Flow characteristics and thermal fields in fan-coupled jet impingement

Abstract

Numerical methods are used to analyze the flow properties and thermal fields of a fan-coupled jet impingement. The shear stress transport(SST) k−ω model has been utilized in the numerical simulation conducted in ANSYS CFX. Initially, the study focuses on flow structures that are driven by pressure gradients. Due to the presence of the pressure gradient, there is a tip leakage vortex moving through the tip gap. In the vicinity of the hub, the boundary layer rolls up to form a passage vortex close to the blade. The presence of these secondary flow structures affects the features of the cooling flow provided by the axial fan. Velocity deficit and high turbulence exist in the regions as a result of the secondary flow structures. Furthermore, to demonstrate how the 3D structures affect the performance of the jet impingement, two comparison cases, named LF-Q and LF-curve, are introduced with uniform incoming flow. In the comparison cases, the axial fan is abstracted as a solid body with pressure rise and flow rate. Compared to the counterparts with uniform incoming flow, the fan-coupled jet shows a greater re-circulation and a narrower main jet as a result of the velocity deficit exiting near the hub.
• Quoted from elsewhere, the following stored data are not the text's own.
(** * dart_bert_tokenizer: the benchmark-fixture generator

    A shallow embedding of [scripts/generate_hf_benchmark_data.py] and of the
    WordPiece tokenizer whose output the script records.

    - [Py]        the Python values the script builds (str, int, list, tuple,
                  dict), their [str]/[repr] formatting and [json.dump].
    - [Script]    the script itself: the import guard, the four catalogs,
                  [main] and [_generate_dart_code], run in a writer/error
                  monad whose trace records every observable action.
    - [Fallible]  the same script when the calls it makes (import, file
                  system, tokenizer, standard output) can raise.
    - [WordPiece] the tokenizer (normalizer, pre-tokenizer, WordPiece model,
                  encoder), which the script only imports. *)

From Stdlib Require Import ZArith NArith Ascii String List Bool Lia.
From stdpp Require Import base decidable option list strings pretty gmap.
Import ListNotations.

Set Warnings "-register-all".

(** ** Characters that cannot be written inside a literal *)

Definition nl : string := String "010"%char EmptyString.
Definition tab : string := String "009"%char EmptyString.
Definition dquote : string := String "034"%char EmptyString.

(** Python's [s * n] on strings. *)
Fixpoint str_mul (s : string) (n : nat) : string :=
  match n with
  | O => EmptyString
  | S n' => s +:+ str_mul s n'
  end.

(** Python's [sep.join(parts)]. *)
Fixpoint str_join (sep : string) (parts : list string) : string :=
  match parts with
  | [] => EmptyString
  | [p] => p
  | p :: rest => p +:+ sep +:+ str_join sep rest
  end.

Module Py.

(** Python objects, as far as the script builds them.  A dict is kept as an
    association list in insertion order, which is the order [json.dump] and
    iteration use. *)
Inductive value :=
| Str (s : string)
| Int (n : N)
| List (xs : list value)
| Tuple (xs : list value)
| Dict (items : list (string * value)).

(** Exceptions: the four the script's own subscripting could raise, and any
    other class, by name, for what a library or the operating system
    raises. *)
Inductive exn :=
| KeyError (key : string)
| IndexError
| TypeError
| AttributeError
| Other (class : string).

(** The document [json.dump] writes: tuples become arrays, dict keys keep
    their order. *)
Inductive json :=
| JString (s : string)
| JNumber (n : N)
| JArray (xs : list json)
| JObject (members : list (string * json)).

Fixpoint to_json (v : value) : json :=
  match v with
  | Str s => JString s
  | Int n => JNumber n
  | List xs => JArray (map to_json xs)
  | Tuple xs => JArray (map to_json xs)
  | Dict items => JObject (map (fun kv => (fst kv, to_json (snd kv))) items)
  end.

(** [d[key]] on an association list: the first binding of [key]. *)
Fixpoint assoc {V : Type} (key : string) (items : list (string * V)) : option V :=
  match items with
  | [] => None
  | (k, v) :: rest => if String.eqb k key then Some v else assoc key rest
  end.

Definition keys {V : Type} (items : list (string * V)) : list string := map fst items.

Definition member (key : string) (j : json) : option json :=
  match j with
  | JObject members => assoc key members
  | _ => None
  end.

Definition member_names (j : json) : list string :=
  match j with
  | JObject members => keys members
  | _ => []
  end.

Definition elements (j : json) : list json :=
  match j with
  | JArray xs => xs
  | _ => []
  end.

Section Formatting.

(** [repr] of a [str] is Python's own (quote choice, escapes); it is taken as
    given. *)
Variable repr_str : string -> string.

Fixpoint repr (v : value) : string :=
  match v with
  | Str s => repr_str s
  | Int n => pretty n
  | List xs => "[" +:+ str_join ", " (map repr xs) +:+ "]"
  | Tuple [x] => "(" +:+ repr x +:+ ",)"
  | Tuple xs => "(" +:+ str_join ", " (map repr xs) +:+ ")"
  | Dict items =>
      "{" +:+ str_join ", " (map (fun kv => repr_str (fst kv) +:+ ": " +:+ repr (snd kv)) items) +:+ "}"
  end.

(** [str(v)], which is what an f-string placeholder shows. *)
Definition str (v : value) : string :=
  match v with
  | Str s => s
  | _ => repr v
  end.

End Formatting.

End Py.

Module Script.
Import Py.

(** The [Encoding] object the tokenizers library returns, restricted to the
    attributes the script reads. *)
Record Encoding := {
  tokens : list string;
  ids : list N;
  type_ids : list N;
  attention_mask : list N;
  offsets : list (N * N)
}.

(** What is outside the script: whether [from tokenizers import ...] works and
    which paths exist in the current directory. *)
Record World := {
  tokenizers_importable : bool;
  existing_files : gset string
}.

(** *** Reading the generated Dart text

    A declaration opens with two spaces, a constructor name and a
    parenthesis, lists one [field: value,] per line at four spaces, and
    closes with [  ),]. *)

Definition is_letter (c : ascii) : bool :=
  let n := nat_of_ascii c in
  ((65 <=? n) && (n <=? 90) || (97 <=? n) && (n <=? 122))%nat.

Fixpoint ident_before (stop : ascii) (s : string) : option string :=
  match s with
  | EmptyString => None
  | String c rest =>
      if Ascii.eqb c stop then Some EmptyString
      else if is_letter c then option_map (String c) (ident_before stop rest)
      else None
  end.

Definition field_of_line (line : string) : option string :=
  match line with
  | String " " (String " " (String " " (String " " rest))) => ident_before ":" rest
  | _ => None
  end.

Definition opener_of_line (line : string) : option string :=
  match line with
  | String " " (String " " rest) => ident_before "(" rest
  | _ => None
  end.

Fixpoint fields_until_close (lines : list string) : list string :=
  match lines with
  | [] => []
  | l :: rest =>
      if String.eqb l "  )," then []
      else
        match field_of_line l with
        | Some f => f :: fields_until_close rest
        | None => fields_until_close rest
        end
  end.

Fixpoint declarations (lines : list string) : list (string * list string) :=
  match lines with
  | [] => []
  | l :: rest =>
      match opener_of_line l with
      | Some ctor => (ctor, fields_until_close rest) :: declarations rest
      | None => declarations rest
      end
  end.

(** The test-case name on a [    name: '...',] line. *)
Definition name_of_line (line : string) : option string :=
  let n := String.length line in
  if String.prefix "    name: '" line
     && String.eqb (String.substring (n - 2) 2 line) "',"
  then Some (String.substring 11 (n - 13) line)
  else None.

Definition declared_names (lines : list string) : list string :=
  flat_map (fun l => match name_of_line l with Some n => [n] | None => [] end) lines.

(** The arrays of the dumped document, by catalog. *)
Definition records_under (key : string) (doc : json) : list json :=
  match member key doc with
  | Some arr => elements arr
  | None => []
  end.

(** What the script uses without defining it: the tokenizers package (the
    tokenizer class, its constructor [BertWordPieceTokenizer(vocab,
    lowercase=..., strip_accents=...)], its method [encode(text)] /
    [encode(text_a, text_b)]) and Python's [repr] on strings. *)
Class Library := {
  Tokenizer : Type;
  BertWordPieceTokenizer : string -> bool -> bool -> Tokenizer;
  encode : Tokenizer -> string -> option string -> Encoding;
  repr_str : string -> string
}.

Section Program.

Context `{Library}.

(** Every action of a run that can be observed from outside, in order. *)
Inductive event :=
| EvPrint (line : string)
| EvExists (path : string) (found : bool)
| EvNewTokenizer (vocab : string) (lowercase strip_accents : bool) (instance : Tokenizer)
| EvEncode (instance : Tokenizer) (text : string) (pair : option string)
| EvDump (path : string) (doc : json).
(* ===== verification/CString.v ===== *)
(** * Byte memory and the kernel's C library ([kernel/string.c])

    Memory is a finite map from addresses to bytes; an address that was never
    written reads as zero. The functions are those of [kernel/string.c],
    loop by loop; the theorems say what each leaves in memory. *)

From stdpp Require Import gmap strings list.
From Stdlib Require Import ZArith Lia.
From S2P Require Import Prelude.
Open Scope Z_scope.

Abbreviation mem := (gmap Z Z).

Definition ld8 (m : mem) (a : Z) : Z := default 0 (m !! a).
Definition st8 (a v : Z) (m : mem) : mem := <[a := u8 v]> m.

(** Runs of bytes. *)
Fixpoint ldbytes (m : mem) (a : Z) (n : nat) : list Z :=
  match n with
  | O => []
  | S n' => ld8 m a :: ldbytes m (a + 1) n'
  end.

Fixpoint stbytes (a : Z) (l : list Z) (m : mem) : mem :=
  match l with
  | [] => m
  | b :: t => stbytes (a + 1) t (st8 a b m)
  end.

(** Aligned 64-bit words. *)
Definition ld64 (m : mem) (a : Z) : Z := le_dec (ldbytes m a 8).
Definition st64 (a v : Z) (m : mem) : mem := stbytes a (le_enc 8 v) m.

Module CString.

(** [memset] *)
Fixpoint memset_loop (m : mem) (cdst c i : Z) (k : nat) : mem :=
  match k with
  | O => m
  | S k' => memset_loop (st8 (cdst + i) c m) cdst c (i + 1) k'
  end.

Definition memset (m : mem) (dst c n : Z) : mem :=
  memset_loop m dst c 0 (Z.to_nat (u32 n)).

(** [memcmp] *)
Fixpoint memcmp_loop (m : mem) (s1 s2 : Z) (n : nat) : Z :=
  match n with
  | O => 0
  | S n' =>
      if negb (ld8 m s1 =? ld8 m s2) then ld8 m s1 - ld8 m s2
      else memcmp_loop m (s1 + 1) (s2 + 1) n'
  end.

Definition memcmp (m : mem) (v1 v2 n : Z) : Z := memcmp_loop m v1 v2 (Z.to_nat (u32 n)).

(** [memmove]: the two copy loops, upwards and downwards. *)
Fixpoint copy_up (m : mem) (d s : Z) (n : nat) : mem :=
  match n with
  | O => m
  | S n' => copy_up (st8 d (ld8 m s) m) (d + 1) (s + 1) n'
  end.

Fixpoint copy_down (m : mem) (d s : Z) (n : nat) : mem :=
  match n with
  | O => m
  | S n' => copy_down (st8 (d - 1) (ld8 m (s - 1)) m) (d - 1) (s - 1) n'
  end.

Definition memmove (m : mem) (dst src n : Z) : mem :=
  let n := u32 n in
  if n =? 0 then m
  else if (src <? dst) && (src + n >? dst)
       then copy_down m (dst + n) (src + n) (Z.to_nat n)
       else copy_up m dst src (Z.to_nat n).

Definition memcpy (m : mem) (dst src n : Z) : mem := memmove m dst src n.

(** [strncmp] *)
Fixpoint strncmp_loop (m : mem) (p q : Z) (n : nat) : Z :=
  match n with
  | O => 0
  | S n' =>
      if negb (ld8 m p =? 0) && (ld8 m p =? ld8 m q)
      then strncmp_loop m (p + 1) (q + 1) n'
      else ld8 m p - ld8 m q
  end.

Definition strncmp (m : mem) (p q n : Z) : Z := strncmp_loop m p q (Z.to_nat (u32 n)).

(** [strncpy]: the copy loop returns the destination and the count left. *)
Fixpoint strncpy_fill (m : mem) (s : Z) (n : nat) : mem :=
  match n with
  | O => m
  | S n' => strncpy_fill (st8 s 0 m) (s + 1) n'
  end.
Lemma pushed_n_last n s : pushed_n (S n) s = pushed (pushed_n n s).
Proof. revert s. induction n as [|n IH]; intros s; [done|]. apply IH. Qed.

Lemma cpu_ok_pushed_n n s : cpu_ok s -> cpu_ok (pushed_n n s).
Proof. revert s. induction n; simpl; auto using cpu_ok_pushed. Qed.

Lemma times_pop n k s :
  cpu_ok s -> times k pop_off (pushed_n (k + n) s) = Done tt (pushed_n n s).
Proof.
  intros H. induction k as [|k IH]; [done|].
  cbn [times]. change (S k + n)%nat with (S (k + n)). rewrite pushed_n_last.
  by rewrite (bind_done _ _ _ _ _ (pop_off_pushed _ (cpu_ok_pushed_n _ _ H))).
Qed.

(** [push_off] and [pop_off] are matched. After [n] calls of the one and
    [k] of the other, interrupts stay off as long as [k < n]; when [k = n] the
    whole CPU state, the interrupt-enable bit included, is what it was. *)
Theorem push_pop_nest n k s :
  cpu_ok s -> (k <= n)%nat ->
  wp (times n push_off;; times k pop_off) s (fun _ s' =>
    ((k < n)%nat -> ie s' = false) /\ (k = n -> s' = s)).
Proof.
  intros H Hk. unfold wp. rewrite (bind_done _ _ _ _ _ (times_push n s)).
  assert (pushed_n n s = pushed_n (k + (n - k)) s) as -> by (f_equal; lia).
  rewrite times_pop by done.
  split.
  - intros. destruct (n - k)%nat as [|j] eqn:E; [lia|]. rewrite pushed_n_last. apply ie_pushed.
  - intros ->. by rewrite Nat.sub_diag.
Qed.
Lemma page_va v : 0 <= v < 256 -> 0 <= v * PGSIZE < MAXVA /\ v * PGSIZE / PGSIZE = v.
Proof.
  intros Hv. unfold MAXVA, PGSIZE. change (2 ^ (9 + 12 - 1)) with 1048576. split; [lia|]. by rewrite Z.div_mul.
Qed.

Lemma leaf_addr_full ts va p0 : ts !! 3%nat = Some p0 -> leaf_addr ts va = p0 + 8 * (va / PGSIZE).
Proof. unfold leaf_addr. by intros ->. Qed.

Lemma mappages_unfold root v pa perm s :
  0 <= v < 256 ->
  mappages root (v * PGSIZE) PGSIZE pa perm s =
  (pte <- walk root (v * PGSIZE) true;;
   if pte =? 0 then ret (-1) else
   w <- load64 pte;;
   if negb (Z.land w PTE_V =? 0) then panic "mappages: remap" else
   store64 pte (pte_of pa perm);; ret 0) s.
Proof.
  intros Hv. unfold mappages. change (PGSIZE =? 0) with false. cbv iota zeta.
  assert (E1 : PGROUNDDOWN (v * PGSIZE) = v * PGSIZE) by (rewrite PGROUNDDOWN_eq, Z.div_mul; done).
  assert (E2 : PGROUNDDOWN (u64 (v * PGSIZE + PGSIZE - 1)) = v * PGSIZE).
  { rewrite u64_small by (unfold PGSIZE; lia). rewrite PGROUNDDOWN_eq. unfold PGSIZE. f_equal. dlia. }
  rewrite E1, E2, Z.sub_diag. change (Z.to_nat (u64 0 / PGSIZE)) with 0%nat. cbn [mappages_loop].
  by rewrite Z.eqb_refl.
Qed.

(** What a step on a table may touch: memory in the free pages and the
    tables, and the free list. *)
Definition vm_frame (fl ts : list Z) (s s' : kstate) : Prop :=
  kmem_only s s' /\ same_outside (fl ++ ts) (k_mem s) (k_mem s').

Lemma insert_leaf v pa perm (A : amap) : leaf_map A v (Some (pa, perm)) = <[v := (pa, perm)]> A.
Proof. done. Qed.

Lemma full_table fl ts fl' ts' : grew fl ts fl' ts' -> (length ts' <= 4)%nat ->
  (exists p0, ts' !! 3%nat = Some p0) \/ (fl' = [] /\ ts' !! 3%nat = None).
Proof.
  intros (new & _ & _ & [Hl|Hl]) Hle.
  - left. destruct (lookup_lt_is_Some_2 ts' 3) as [p0 E]; [lia|]. by exists p0.
  - destruct (ts' !! 3%nat) as [p0|] eqn:E; [left; by exists p0|by right].
Qed.

Section MapPage.
Context (s : kstate) (fl ts : list Z) (A : amap) (H : vmspace s fl ts A).
Context (root v : Z) (Hroot : ts !! 0%nat = Some root) (Hv : 0 <= v < 256).

(** A page is mapped where there was none, or the free list is exhausted. *)
Lemma map_page pa perm :
  A !! v = None -> valid_page pa -> perm_ok perm -> pa ∉ fl ++ ts ->
  (forall v' e, A !! v' = Some e -> e.1 <> pa) ->
  exists s' fl' ts' r, mappages root (v * PGSIZE) PGSIZE pa perm s = Done r s' /\
    grew fl ts fl' ts' /\ vm_frame fl ts s s' /\
    (r = 0 /\ vmspace s' fl' ts' (<[v := (pa, perm)]> A) \/ r = -1 /\ fl' = [] /\ (length ts' < 4)%nat /\ vmspace s' fl' ts' A).
Proof.
  intros HA Hpa Hperm Hn Hd. destruct (page_va v Hv) as [Hva Hdiv].
  destruct (walk_true s fl ts A root _ H Hroot Hva) as (s1 & fl' & ts' & E & H1 & Hg & Hko & Hs).
  rewrite mappages_unfold by done. rewrite (bind_done _ _ _ _ _ E). unfold leaf_addr. rewrite Hdiv.
  destruct (full_table _ _ _ _ Hg) as [[p0 Hp0]|[Hfl Hnone]]; [apply (pt_len _ _ _ (vs_tab _ _ _ _ H1))|..].
  - rewrite Hp0. assert (Hvp : valid_page p0) by (apply (vs_valid _ _ _ _ H1); by eapply list_elem_of_lookup_2).
    rewrite (proj2 (Z.eqb_neq _ 0)) by (pose proof (valid_page_range p0 Hvp); lia).
    unfold load64, store64. kstep. rewrite (pt_leaf _ _ _ (vs_tab _ _ _ _ H1) p0 v Hp0) by lia. rewrite HA. cbn.
    exists (leaf_set s1 p0 v (Some (pa, perm))), fl', ts', 0. split; [done|]. split; [done|]. split.
    + split; [by eapply kmem_only_trans|]. eapply same_trans; [exact Hs|]. eapply same_mono; [|by apply leaf_set_same].
      intros x Hx. apply list_elem_of_singleton in Hx. subst x. rewrite <- (grew_sub _ _ _ _ p0 Hg).
      apply elem_of_app. right. by eapply list_elem_of_lookup_2.
    + left. split; [done|]. rewrite <- insert_leaf. apply leaf_set_space; [done..|].
      intros pa' perm' [= <- <-]. split; [done|]. split; [done|]. split; [by rewrite (grew_sub _ _ _ _ pa Hg)|].
      intros v' e He _. by eapply Hd.
  - rewrite Hnone. cbn. exists s1, fl', ts', (-1). split; [done|]. split; [done|]. split; [by split|]. right.
    split; [done|]. split; [done|]. split; [|done]. apply lookup_ge_None in Hnone. lia.
Qed.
In terms of thermal performance, the fan-coupled jet outperforms a uniform impinging jet with the same flow rate by 1.18 times in total heat transfer. The velocity deficit and larger re-circulation have reduced the heat transport in the central target, while the mainstream with high velocity and strong turbulence has enhanced the heat transfer in the outer region. The fan-coupled jet impingement with high velocity in the narrower jet also shows improved local heat transfer, with a peak Nusselt number (Nu) approximately 1.37 times larger than that of the uniform case with the same flow rate.